Score:2

Why if x ∉ Z*n then the gcd(x, n) != 1? RSA

mh flag
P00

I understand that if the $\gcd(x, n)\neq=1$ then the $\gcd$ is one of the $n$ prime factors, $q$ or $q$. But how is the fact that $x \not\in Z^*_n$ related to $\gcd(x, n)\neq 1$?

kelalaka avatar
in flag
What do you mean by $x\not\in Z_n^*$.
P00 avatar
mh flag
P00
I mean that the message(x) is not in the inverse set of n.
kelalaka avatar
in flag
Then what are those elements? An element is invertible iff $\gcd(x,n) = 1$! Did you take a basic algebra course before diving cryptography?
P00 avatar
mh flag
P00
Meaby I didnt express correctly. I, as an attacker, know the message x and n. I also know that x ∈ Zn and x ∉ Z*n. The fact that x ∉ Z*n means that gcd(x, n)!=1, but I dont understand why.
kelalaka avatar
in flag
Now, you can upvote, too. Note that you should/follow a basic course about algebra to move on
Score:2
in flag

The fact that $x \not\in Z_n^*$ means that $\gcd(x, n)\neq 1$, but I dont understand why

Let $y$ be the inverse of $x \bmod n$, so that $xy \equiv 1 \bmod n$. That means that $xy=kn+1$ (Bezout identity), or $xy-kn=1$.

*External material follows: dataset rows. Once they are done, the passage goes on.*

(* ===== verification/IopValidator.v ===== *)
(** * The object pool validator (tools/iop_validator.cpp)

    A tool of the build: it reads an object pool for virtual terminals with
    the parser of the CAN stack and refuses it when the parser complains, an
    object is invalid, refers to an object that is not there, or has a value
    outside its own limits. The parser and the accessors of the objects are
    the class [VtObjectApi]; the tool is [check_object] for every object of
    the tree, and [iop_main]. The theorem states what it accepts without
    lists of messages. *)

From S2P Require Import Prelude.

Inductive LogLevel : Type := LevelDebug | LevelInfo | LevelWarning | LevelError | LevelCritical.

Definition level_rank (l : LogLevel) : Z :=
  match l with
  | LevelDebug => 0 | LevelInfo => 1 | LevelWarning => 2 | LevelError => 3 | LevelCritical => 4
  end.

(** The types the tool tells apart. *)
Inductive ObjectType : Type :=
  | InputBoolean | InputList | OutputList | InputNumber
  | OutputMeter | OutputLinearBarGraph | OutputArchedBarGraph | OtherType.

Definition complaint : Type := LogLevel * list Z.

(** The objects of the CAN stack. A validity check may write to the log. The
    minimum and maximum are those of the object's own class. *)
Class VtObjectApi := {
  VTObject : Type;
  get_is_valid : gmap Z (option VTObject) -> VTObject -> bool * list complaint;
  get_number_children : VTObject -> Z;
  get_child_id : VTObject -> Z -> Z;
  as_WorkingSet : VTObject -> option VTObject;
  get_active_mask : VTObject -> Z;
  get_object_type : VTObject -> ObjectType;
  get_value : VTObject -> Z;
  get_minimum_value : VTObject -> Z;
  get_maximum_value : VTObject -> Z;
  (** the bytes of a file, and what they parse to *)
  read_iop_file : list Z -> list Z;
  parse_iop_into_objects : list Z -> bool * gmap Z (option VTObject) * list complaint
}.

Section validator.
Context `{VtObjectApi}.

#[local] Notation tree := (gmap Z (option VTObject)).

Definition NULL_OBJECT_ID : Z := 65535.

(** ** Violations *)

Definition flag (objectID : Z) (reason : list Z) : list (list Z) :=
  [bytes_of_string "object " ++ to_string objectID ++ bytes_of_string ": " ++ reason].

(** [FailOnParserComplaint]. *)
Definition sink_CAN_stack_log (c : complaint) : list (list Z) :=
  if level_rank LevelWarning <=? level_rank c.1 then [bytes_of_string "parser: " ++ c.2] else [].

Definition present (id : Z) (t : tree) : bool := bool_decide (is_Some (t !! id)).

Definition check_reference (objectID : Z) (label : string) (referencedID : Z) (t : tree)
    : list (list Z) :=
  if negb (referencedID =? NULL_OBJECT_ID) && negb (present referencedID t)
  then flag objectID (bytes_of_string label ++ bytes_of_string " references object "
         ++ to_string referencedID ++ bytes_of_string " which is not in the pool")
  else [].

Definition outside (objectID : Z) (label : string) (o : VTObject) : list (list Z) :=
  if (get_value o <? get_minimum_value o) || (get_maximum_value o <? get_value o)
  then flag objectID (bytes_of_string label ++ bytes_of_string " value " ++ to_string (get_value o)
         ++ bytes_of_string " outside [" ++ to_string (get_minimum_value o)
         ++ bytes_of_string ", " ++ to_string (get_maximum_value o) ++ bytes_of_string "]")
  else [].

(** The [switch] over the type. *)
Definition check_value (objectID : Z) (o : VTObject) : list (list Z) :=
  match get_object_type o with
  | InputBoolean =>
      if 1 <? get_value o
      then flag objectID (bytes_of_string "InputBoolean value " ++ to_string (get_value o)
             ++ bytes_of_string " is not 0 or 1")
      else []
  | InputList | OutputList =>
      let itemCount := get_number_children o in
      if negb (itemCount =? 0) && negb (get_value o =? 255) && (itemCount <=? get_value o)
      then flag objectID (bytes_of_string "list value " ++ to_string (get_value o)
             ++ bytes_of_string " selects item beyond the " ++ to_string itemCount
             ++ bytes_of_string " present")
      else []
  | InputNumber => outside objectID "InputNumber" o
  | OutputMeter => outside objectID "OutputMeter" o
  | OutputLinearBarGraph => outside objectID "OutputLinearBarGraph" o
  | OutputArchedBarGraph => outside objectID "OutputArchedBarGraph" o
  | OtherType => []
  end.

Definition check_children (objectID : Z) (o : VTObject) (t : tree) : list (list Z) :=
  concat ((fun i => check_reference objectID "child" (get_child_id o i) t)
            <$> seqZ 0 (get_number_children o)).

(** The body of the loop over the tree. *)
Definition check_object (t : tree) (entry : Z * option VTObject) : list (list Z) :=
  match entry.2 with
  | None => []
  | Some o =>
      let '(valid, log) := get_is_valid t o in
      concat (sink_CAN_stack_log <$> log) ++
      (if valid then [] else flag entry.1 (bytes_of_string "failed object pool structural validation")) ++
      check_children entry.1 o t ++
      (match as_WorkingSet o with
       | Some ws => check_reference entry.1 "active mask" (get_active_mask ws) t
       | None => []
       end) ++
      check_value entry.1 o
  end.

Definition entries (t : tree) : list (Z * option VTObject) :=
  (fun id => (id, default None (t !! id))) <$> key_order t.

(** ** [main] *)

Definition load (path : list Z) : option (tree * list (list Z)) :=
  match read_iop_file path with
  | [] => None
  | data =>
      let '(ok, t, log) := parse_iop_into_objects data in
      if ok : bool then Some (t, concat (sink_CAN_stack_log <$> log)) else None
  end.

(** The exit code and the violations printed. *)
Definition iop_main (argv : list (list Z)) : Z * list (list Z) :=
  match argv with
  | [_; path] =>
      match load path with
      | None => (1, [])
      | Some (t, complaints) =>
          let violations := complaints ++ concat (check_object t <$> entries t) in
          (match violations with [] => 0 | _ => 1 end, violations)
      end
  | _ => (2, [])
  end.

(** ** What is accepted *)

Definition quiet_log (log : list complaint) : Prop :=
  Forall (fun c => c.1 = LevelDebug \/ c.1 = LevelInfo) log.

Definition resolves (t : tree) (id : Z) : Prop := id = NULL_OBJECT_ID \/ is_Some (t !! id).

Definition value_fits (o : VTObject) : Prop :=
  match get_object_type o with
  | InputBoolean => get_value o <= 1
  | InputList | OutputList =>
      get_number_children o = 0 \/ get_value o = 255 \/ get_value o < get_number_children o
  | InputNumber | OutputMeter | OutputLinearBarGraph | OutputArchedBarGraph =>
      get_minimum_value o <= get_value o <= get_maximum_value o
  | OtherType => True
  end.

Record object_ok (t : tree) (o : VTObject) : Prop := {
  obj_valid : (get_is_valid t o).1 = true;
  obj_quiet : quiet_log (get_is_valid t o).2;
  obj_children : forall i, 0 <= i < get_number_children o -> resolves t (get_child_id o i);
  obj_mask : forall ws, as_WorkingSet o = Some ws -> resolves t (get_active_mask ws);
  obj_value : value_fits o
}.

Lemma concat_nil {A B} (f : A -> list B) (l : list A) :
  concat (f <$> l) = [] <-> Forall (fun x => f x = []) l.
Proof.
  induction l as [|x l IH]; cbn; [by split|]. rewrite Forall_cons, app_nil. by rewrite IH.
Qed.

Lemma quiet_log_spec log : concat (sink_CAN_stack_log <$> log) = [] <-> quiet_log log.
Proof.
  rewrite concat_nil. unfold quiet_log. apply Forall_iff. intros [[] text]; cbn;
    (split; [intros; try done; auto|]); by intros [|].
Qed.

Lemma flag_not_nil id reason : flag id reason <> [].
Proof. done. Qed.

Lemma check_reference_nil id label r t : check_reference id label r t = [] <-> resolves t r.
Proof.
  unfold check_reference, resolves, present. destruct (Z.eqb_spec r NULL_OBJECT_ID); cbn;
    [by split; auto|]. case_bool_decide as Hp; cbn; [by split; auto|].
  split; [by intros ?%flag_not_nil|]. by intros [|].
Qed.

Lemma outside_nil id label o :
  outside id label o = [] <-> get_minimum_value o <= get_value o <= get_maximum_value o.
Proof.
  unfold outside. destruct (Z.ltb_spec (get_value o) (get_minimum_value o)),
    (Z.ltb_spec (get_maximum_value o) (get_value o)); cbn [orb];
    (split; [try by intros ?%flag_not_nil|try done]; lia).
Qed.

Lemma check_value_nil id o : check_value id o = [] <-> value_fits o.
Proof.
  unfold check_value, value_fits. destruct (get_object_type o); try apply outside_nil; [| | |done].
  - destruct (Z.ltb_spec 1 (get_value o)); (split; [try by intros ?%flag_not_nil|try done]; lia).
  - destruct (Z.eqb_spec (get_number_children o) 0), (Z.eqb_spec (get_value o) 255),
      (Z.leb_spec (get_number_children o) (get_value o)); cbn [negb andb];
      (split; [try by intros ?%flag_not_nil|try done]; lia).
  - destruct (Z.eqb_spec (get_number_children o) 0), (Z.eqb_spec (get_value o) 255),
      (Z.leb_spec (get_number_children o) (get_value o)); cbn [negb andb];
      (split; [try by intros ?%flag_not_nil|try done]; lia).
Qed.

Lemma check_children_nil id o t :
  check_children id o t = [] <->
  forall i, 0 <= i < get_number_children o -> resolves t (get_child_id o i).
Proof.
  unfold check_children. rewrite concat_nil, Forall_forall. setoid_rewrite elem_of_seqZ.
  setoid_rewrite check_reference_nil. split; intros Hc i Hi; apply Hc; lia.
Qed.

Lemma check_object_nil t id o : check_object t (id, Some o) = [] <-> object_ok t o.
Proof.
  unfold check_object. cbn [fst snd].
  pose proof (quiet_log_spec (get_is_valid t o).2) as Hlog.
  destruct (get_is_valid t o) as [valid log] eqn:E. cbn [snd] in Hlog.
  rewrite !app_nil, Hlog, check_children_nil, check_value_nil. split.
  - intros (Hq & Hv & Hc & Hm & Hf). split; rewrite ?E; try done.
    + destruct valid; [done|]. by apply flag_not_nil in Hv.
    + intros ws Hws. rewrite Hws in Hm. by apply check_reference_nil in Hm.
  - intros [Hv Hq Hc Hm Hf]. rewrite E in Hv, Hq. cbn [fst snd] in Hv, Hq. rewrite Hv.
    split_and!; try done. destruct (as_WorkingSet o); [|done].
    apply check_reference_nil. by apply Hm.
Qed.

Lemma entries_checked t :
  concat (check_object t <$> entries t) = [] <-> forall id o, t !! id = Some (Some o) -> object_ok t o.
Proof.
  unfold entries. rewrite concat_nil, Forall_fmap, Forall_forall. cbn.
  setoid_rewrite elem_of_key_order. split.
  - intros Hall id o Hid. specialize (Hall id (mk_is_Some _ _ Hid)). rewrite Hid in Hall.
    by apply check_object_nil in Hall.
  - intros Hall id [e He]. rewrite He. destruct e as [o|]; [|done].
    apply check_object_nil. by apply (Hall id).
Qed.

(** C39: the validator accepts what it should. It exits with 0 exactly when it is
    given one file, which is not empty and parses without a warning, and every
    object of the pool is valid without a warning, refers only to objects of
    the pool (children, and the active mask of a working set) and has a value
    that its own limits allow. *)
Theorem iop_validator_accepts (argv : list (list Z)) :
  (iop_main argv).1 = 0 <->
  exists program path t log, argv = [program; path] /\ read_iop_file path <> [] /\
    parse_iop_into_objects (read_iop_file path) = (true, t, log) /\ quiet_log log /\
    forall id o, t !! id = Some (Some o) -> object_ok t o.
Proof.
  split.
  - destruct argv as [|program [|path [|]]]; try done. cbn. unfold load.
    destruct (read_iop_file path) as [|b data] eqn:Ef; [done|].
    destruct (parse_iop_into_objects (b :: data)) as [[[] t] log] eqn:Ep; [|done]. cbn.
    destruct (concat (sink_CAN_stack_log <$> log) ++ concat (check_object t <$> entries t))
      eqn:Ev; [|done]. intros _. apply app_nil in Ev as [Hq Ho].
    exists program, path, t, log. rewrite Ef. split_and!; try done.
    + by apply quiet_log_spec.
    + by apply entries_checked.
  - intros (program & path & t & log & -> & Hf & Hp & Hq & Ho). cbn. unfold load.
    destruct (read_iop_file path) as [|b data]; [done|]. rewrite Hp. cbn.
    apply quiet_log_spec in Hq. apply entries_checked in Ho. by rewrite Hq, Ho.
Qed.
End validator.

Now for any common divisor, $c$, of $x$ and $n$ we will have this; $c \mid (xy-kn)$ this also means that $c\mid 1$, which implies $c=1$.

Therefore, having an inverse requires the common divisor to be only $1$ for finding the inverse of an element $x$.

The converse is also true. i.e.; Let $\gcd(n,x) =1$, again use the Bezout identity, $xx'=kn+1$. Now take $\bmod n$ on both sides.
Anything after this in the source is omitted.